Tri-Valley’s mineral resources: Mere Postulation?

Tri-Valley Corporation (AMEX: TIV, $9.49) claims to be in the industry of mining and natural resource exploration in Alaska, California and Nevada. Tri-Valley claims to have interests in properties containing gold, oil, natural gas, basalt and calcium carbonate.

TIV’s Securities and Exchange Commission (“SEC”) filings show no proven oil reserves, or calcium carbonate in TIV’s Form 10-K filed for the period ended on December 31, 2004. The amount of proven gold reserves listed on the TIV’s most recent Form 10-K is stated as “minute amounts”. The only proven reserves listed are for 742,401 Thousand Cubic Feet of natural gas (“Mcf”). The Form 10-K also states that “production from TVOG’s (Tri-Valley Oil and Gas, Tri-Valley’s oil and gas subsidiary) existing reserves continue to decline”.

According to TIV’s “Cautionary Note to US Investors” (“Note”), terms used on the website and in the press releases are barred from its SEC filings. The Note states that “only proven reserves demonstrated by actual production or conclusive formation tests to be economically and legally producible under existing economic and operating conditions” are allowed in SEC filings.

The Note also states that terms such as “aggregate target”, “quantities of oil and gas”, “undiscovered reserves”, “potential”, “gas in place”, “producible reserves”, “estimated”, “postulate”, and “prognostic” are barred from the filings. In the Note Tri-Valley acknowledges that all of these phrases are found on the website and in press releases.

For the last few years TIV has promoted its different oil, gas, gold and calcium carbonate schemes on its website and in press releases. On May 13, 1997 a press release referring to TIV’s Alaskan lands stated “We are not looking for gold because we’ve already found it. We are trying to assess how much there is.” Yet TIV’s 1997 Form 10-K listed the Alaska property as “only a prognostic resource and not a proven reserve.”

In a December 4, 2004 press release TIV’s claims to calcium carbonate are stated as “rights to an estimated 400 million tons of high grade calcium carbonate”. No proven reserves or rights to any proven reserves of calcium carbonate are found on the Form 10-K for the period ended December 31, 2004.

TIV’s oil and gas promotes are also similar. TIV began promoting its Ekho oil project on February 7, 2000. TIV’s press releases listed the potential of Ekho at “an ultimate target of 4 billion barrels” of oil. Five years and 31 press releases later, and the Ekho project has yet to produce oil. According to the State of California Department of Conservation web site Ekho has produced 0 barrels of oil dating back to it’s listing as an active well in March 2000.

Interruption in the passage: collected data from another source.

(** A synthesis whose request fails after the audio file was opened. *)
Definition tts_unreachable : tts_env :=
  mkTtsEnv (fun _ _ => None) 1715949045
           (fun _ _ => SaveRaised (Exn (OtherException "gTTSError")
                                       (lit "Failed to connect"))
                                  (Some []))
           None None.

(** The application of [english_session] with TTS switched on. *)
Definition speaking_session : State :=
  mkState (set_tts_enabled (VBool true) (self english_session))
          (files english_session) (log english_session).

(** A state with one more file on disk. *)
Definition with_file (path data : str) (s : State) : State :=
  mkState (self s) (<[path := data]> (files s)) (log s).


(** [load_config] meets a failure: the file exists and cannot be read or
    parsed, or holds a document that is not a JSON object, or does not
    exist and the default file cannot be written. *)
Definition config_fails (env : config_env) (fs : gmap str str) : Prop :=
  match fs !! CONFIG_FILE with
  | Some content =>
      match json_load env content with
      | Raise _ => True
      | Return (VDict _) => False
      | Return _ => True
      end
  | None => json_dump_error env <> None
  end.

(** A first start in a directory where nothing can be written. *)
Definition read_only_directory : boot_env :=
  mkBootEnv (mkConfigEnv (fun _ => Return VNone) (Some permission_denied))
            every_import_works.
(* ================================================================== *)
(** * Properties *)
(* ================================================================== *)

(* ================================================================== *)
(** ** Running the monad *)
(* ================================================================== *)

Ltac run :=
  repeat (progress (unfold mbind, M_bind, bind, ret, raise, lift, may_raise, get,
                    attr, assign, logger, try_except, get_files, put_files,
                    result_label_text, set_result_label_text,
                    set_camera_image_texture in *; simpl in *)).

(** *** Timestamps *)













(** *** [save_note] *)

Lemma save_note_ok (env : note_env) (source text p : str) (s : State) :
  notes_file (self s) = VStr p ->
  append_error env = None ->
  save_note env source text s =
    (Return tt,
     mkState (self s)
             (<[p := default [] (files s !! p) ++ note_line (now env) source text]>
                (files s))
             (log s ++ [LogRecord INFO "Note saved from %s: %s"
                                  [VStr source; VStr (take 50 text)]])).
Proof.
  intros Hp Hok. unfold save_note, append_text. run.
  rewrite Hp, Hok. reflexivity.
Qed.

Lemma save_note_error (env : note_env) (source text p old : str) (s : State)
      (e : exn) :
  notes_file (self s) = VStr p ->
  append_error env = Some e ->
  result_label (self s) = Some old ->
  save_note env source text s =
    (Return tt,
     mkState (set_result_label (Some (lit "Note Save Error: " ++ exn_str e))
                               (self s))
             (files s)
             (log s ++ [LogRecord ERROR "Note save error: %s" [VStr (exn_str e)]])).
Proof.
  intros Hp Herr Hold. unfold save_note, append_text. run.
  rewrite Hp, Herr. simpl. rewrite Hold. reflexivity.
Qed.

(** [save_note] never raises once the result widget exists. *)
Lemma save_note_returns (env : note_env) (source text old : str) (s : State) :
  result_label (self s) = Some old ->
  exists s', save_note env source text s = (Return tt, s').
Proof.
  intros Hold. unfold save_note, append_text. run.
  destruct (notes_file (self s)); simpl; rewrite ?Hold; eauto;
    destruct (append_error env); simpl; rewrite ?Hold; eauto.
Qed.

Lemma notes_log_appended (s : State) (p data : str) (a : App) (lg : list log_record) :
  notes_file (self s) = VStr p ->
  notes_file a = VStr p ->
  notes_log (mkState a (<[p := default [] (files s !! p) ++ data]> (files s)) lg)
  = notes_log s ++ data.
Proof.
  intros Hp Ha. unfold notes_log. simpl. rewrite Hp, Ha.
  now rewrite lookup_insert_eq.
Qed.

(** *** [update_camera] *)

Lemma set_result_label_notes_file v a :
  notes_file (set_result_label v a) = notes_file a.
Proof. now destruct a. Qed.

Lemma update_camera_records (env : tick_env) (s : State) (frame : Frame)
      (raw p old : str) (img : option Texture) :
  ocr_capture env s frame raw ->
  nonempty (strip raw) = true ->
  notes_file (self s) = VStr p ->
  append_error (tick_note env) = None ->
  result_label (self s) = Some old ->
  camera_image (self s) = Some img ->
  update_camera env s =
    (Return tt,
     mkState
       (set_camera_image (Some (Some (render frame)))
          (set_result_label
             (Some (result_block (lit "Camera Text:") (strip raw) old)) (self s)))
       (<[p := default [] (files s !! p)
               ++ note_line (now (tick_note env)) (lit "Camera") (strip raw)]>
          (files s))
       (log s ++ [LogRecord INFO "Note saved from %s: %s"
                            [VStr (lit "Camera"); VStr (take 50 (strip raw))]])).
Proof.
  intros (Hrun & Hcam & Hread & Hocr) Hne Hp Hok Hold Himg.
  unfold update_camera. run. rewrite Hrun, Hcam. unfold camera_read. run.
  rewrite Hread. simpl. rewrite Hocr. simpl. rewrite Hne.
  rewrite (save_note_ok _ _ _ p) by assumption. simpl.
  rewrite Hold. simpl.
  destruct (self s); simpl in *. subst. reflexivity.
Qed.
(** The engine with a raising handler registered ahead of a returning one
    on /live/track. *)
Definition track_watchers : Live :=
  run (map (OpAddHandler "/live/track") [cb_bad "f"; cb_ok "g" 1])
      (init liblo).

Ltac munfold :=
  unfold event_set, event_wait, new_event;
  unfold bind, lift, gets, modify, ret, raise, try_except.

(** * Properties *)

(** ** The loop over the registered callbacks *)

Lemma call_returns (h : Callback) (data : list Value) (s : Live) :
  cb_body h data = None ->
  call h data s = (set_calls (calls s ++ [(h, data)]) s, Returned tt).
Proof. intros Hb. unfold call. munfold. rewrite Hb. reflexivity. Qed.

Lemma call_raises (h : Callback) (data : list Value) (e : Exn) (s : Live) :
  cb_body h data = Some e ->
  call h data s = (set_calls (calls s ++ [(h, data)]) s, Raised e).
Proof. intros Hb. unfold call. munfold. rewrite Hb. reflexivity. Qed.

Lemma set_calls_nil (s : Live) : set_calls (calls s ++ []) s = s.
Proof. destruct s. unfold set_calls. simpl. rewrite app_nil_r. reflexivity. Qed.

Lemma set_calls_twice (s : Live) (c1 c2 : list (Callback * list Value)) :
  set_calls (calls (set_calls (calls s ++ c1) s) ++ c2) (set_calls (calls s ++ c1) s)
  = set_calls (calls s ++ c1 ++ c2) s.
Proof. unfold set_calls. simpl. rewrite app_assoc. reflexivity. Qed.

Lemma for_each_call_quiet (data : list Value) (hs : list Callback) :
  forall s : Live,
    quiet data hs = true ->
    for_each hs (fun h => call h data) s
    = (set_calls (calls s ++ invocations data hs) s, Returned tt).
Proof.
  induction hs as [|h hs IH]; intros s Hq.
  - simpl. unfold ret. rewrite set_calls_nil. reflexivity.
  - simpl in Hq. apply andb_prop in Hq as [Hh Hq].
    destruct (cb_body h data) eqn:Hb; [discriminate|].
    simpl. unfold bind. rewrite (call_returns _ _ _ Hb).
    rewrite (IH _ Hq). rewrite set_calls_twice. reflexivity.
Qed.
(** A text that [perturb] returns went through the chain. *)
Lemma perturb_accepted a original rounds current accepted s x s' :
  (forall y, accepted = Some y -> accepts a original y) ->
  perturb a original current accepted rounds s = (Py.Ok (Some x), s') ->
  accepts a original x.
Proof.
  revert current accepted s.
  induction rounds as [|rounds IH]; intros current accepted s Hacc; cbn [Driver.perturb].
  - unfold mret, run_ret. intros [= -> <-]. by apply Hacc.
  - unfold mbind, run_bind.
    destruct (apply_transformation _ current _ s) as [[cands|e] s1]; [|discriminate].
    destruct (filter _ cands) as [|c cs] eqn:Ef.
    + unfold mret, run_ret. intros [= -> <-]. by apply Hacc.
    + destruct (Driver.random_choice R c cs s1) as [[next|e] s2] eqn:Ec; [|discriminate].
      apply IH. intros y [= <-].
      apply random_choice_elem in Ec. rewrite <- Ef in Ec.
      by apply list_elem_of_filter in Ec as [Hok _].
Qed.

Lemma examples_accepted a text n s outs s' x :
  examples a text n s = (Py.Ok outs, s') -> x ∈ outs -> accepts a text x.
Proof.
  revert s outs. induction n as [|n IH]; intros s outs; cbn [Driver.examples].
  - unfold mret, run_ret. intros [= <- <-]. by intros ?%elem_of_nil.
  - unfold mbind, run_bind, mret, run_ret.
    destruct (perturb a text text None _ s) as [[o|e] s1] eqn:Ep; [|discriminate].
    destruct (examples a text n s1) as [[rest|e] s2] eqn:Er; [|discriminate].
    intros [= <- <-]. rewrite elem_of_app. intros [Hx|Hx]; [|by eapply IH].
    destruct o as [y|]; cbn in Hx; [|by apply elem_of_nil in Hx].
    apply list_elem_of_singleton in Hx as ->.
    eapply perturb_accepted; [|exact Ep]. discriminate.
Qed.

Lemma augment_accepted a text s outs s' x :
  augment a text s = (Py.Ok outs, s') -> x ∈ outs -> accepts a text x.
Proof.
  unfold Driver.augment, mbind, run_bind, mret, run_ret.
  destruct (examples a text _ s) as [[l|e] s1] eqn:El; [|discriminate].
  intros [= <- <-] Hx. eapply examples_accepted; [exact El|].
  eapply elem_of_remove_dups, subseteq_take, Hx.
Qed.
End DriverFacts.

(** ** The edit distance *)

Lemma levenshtein_empty_l (t : string) : levenshtein "" t = String.length t.
Proof. by destruct t. Qed.

Lemma levenshtein_empty_r (s : string) : levenshtein s "" = String.length s.
Proof. by destruct s. Qed.

Lemma levenshtein_same (s : string) : levenshtein s s = 0%nat.
Proof.
  induction s as [|a s IH]; [done|].
  cbn [levenshtein]. rewrite IH, Ascii.eqb_refl. lia.
Qed.

Lemma levenshtein_cons a s b t :
  levenshtein (String a s) (String b t) =
  Nat.min (S (levenshtein s (String b t)))
    (Nat.min (S (levenshtein (String a s) t))
       ((if Ascii.eqb a b then 0 else 1) + levenshtein s t))%nat.
Proof. reflexivity. Qed.

(** The distance is at least the difference of the lengths and at most
    the greater length. *)
Lemma levenshtein_length_bounds (s t : string) :
  (String.length t <= String.length s + levenshtein s t)%nat /\
  (String.length s <= String.length t + levenshtein s t)%nat /\
  (levenshtein s t <= Nat.max (String.length s) (String.length t))%nat.
Proof.
  revert t. induction s as [|a s IHs]; intros t.
  - rewrite levenshtein_empty_l. cbn. lia.
  - induction t as [|b t IHt].
    + rewrite levenshtein_empty_r. cbn. lia.
    + rewrite levenshtein_cons.
      pose proof (IHs (String b t)) as H1. pose proof (IHs t) as H2.
      cbn [String.length] in *.
      destruct (Ascii.eqb a b); lia.
Qed.

Example levenshtein_kitten_sitting : levenshtein "kitten" "sitting" = 3%nat.
Proof. reflexivity. Qed.

(** C8. Every text the driver returns for a [DeepWordBugAugmenter],
    whichever of its two transformations it was built with, is within
    character-level Levenshtein distance 30 of the input text. *)
Theorem deep_word_bug_within_edit_distance
    (R : Random.source)
    (filter_indices : constraint -> string -> gset nat)
    (check_external : constraint -> string -> string -> bool)
    (apply_transformation :
       transformation -> string -> gset nat -> Run (Random.state R) (list string))
    (word_positions : string -> gset nat)
    (words_to_alter : Py.float -> string -> nat)
    (env : Env) (use_all_transformations : option bool) (kw : kwargs)
    (a : Augmenter) (text : string) (s s' : Random.state R)
    (outs : list string) (x : string) :
  DeepWordBugAugmenter.init env use_all_transformations kw = Py.Ok a ->
  Driver.augment R filter_indices check_external apply_transformation
    word_positions words_to_alter a text s = (Py.Ok outs, s') ->
  x ∈ outs ->
  (levenshtein text x <= 30)%nat.
Proof.
  intros Hinit Haug Hx.
  pose proof (augment_accepted _ _ _ _ _ _ _ _ _ _ _ _ Haug Hx) as Hacc.
  cbn beta in Hacc. rewrite is_acceptable_iff in Hacc.
  unfold DeepWordBugAugmenter.init in Hinit.
  apply Augmenter_init_inv in Hinit as (_ & Hcs & _). rewrite Hcs in Hacc.
  specialize (Hacc (LevenshteinEditDistance 30)). cbn in Hacc.
  apply Z.leb_le in Hacc; [lia| |done]. set_solver.
Qed.

Example far_candidate_is_rejected :
  levenshtein "fox" ("fox" +:+ ChainStubs.shout) = 40%nat /\
  Chain.check ChainStubs.check_external (LevenshteinEditDistance 30)
    "fox" ("fox" +:+ ChainStubs.shout) = false.
Proof. split; by vm_compute. Qed.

TIV’s Aurora project was also a similar scheme. A December 3, 2002 press release claimed that Aurora contained “a potential now estimated in the range of 18 million barrels of oil”. On December 13th, 2002 a press release was issued titled “Tri-Valley Abandons Aurora 1-19”. TIV stated that Aurora was to be abandoned and plugged ten days after its press release estimating that Aurora could yield “18 million barrels of oil.”

The same schemes are also present in other TIV joint ventures. The Sonata and Sunrise joint ventures were promoted in over 50 press releases. On September 18th, 2000 TIV stated that the Sonata Project was a “100 billion aggregate cubic foot gas project.” A July 26, 2002 press release states Sonata will be “abandoned and plugged”.

TIV’s web site states that “Independent reservoir analysis firms have postulated 72 billion cubic feet of dry natural gas” at its Sunrise joint venture. According to TIV’s Form 10-K for the year ended December 31, 2004, drilling started in December of 2000 had yet to yield any “commercial success” and a second well had been drilled and that well had “no commercial success because the sand formation is too tight to allow hydrocarbons to produce. The well will probably be used as a water disposal well.”

An October 21, 2005 Wall Street Journal article highlighted the inverse relationship between TIV’s oil production and issuance of press releases. “When Oil and Gas Prices Soar, So Do Hopes for Resource Plays” states that “Tri-Valley produced only 76 barrels of oil from 2002-2004, a period during which the company produced 93 press releases touting itself. It has posted losses 38 of its past 43 years.” Given that track record, what besides press releases is Tri-Valley producing?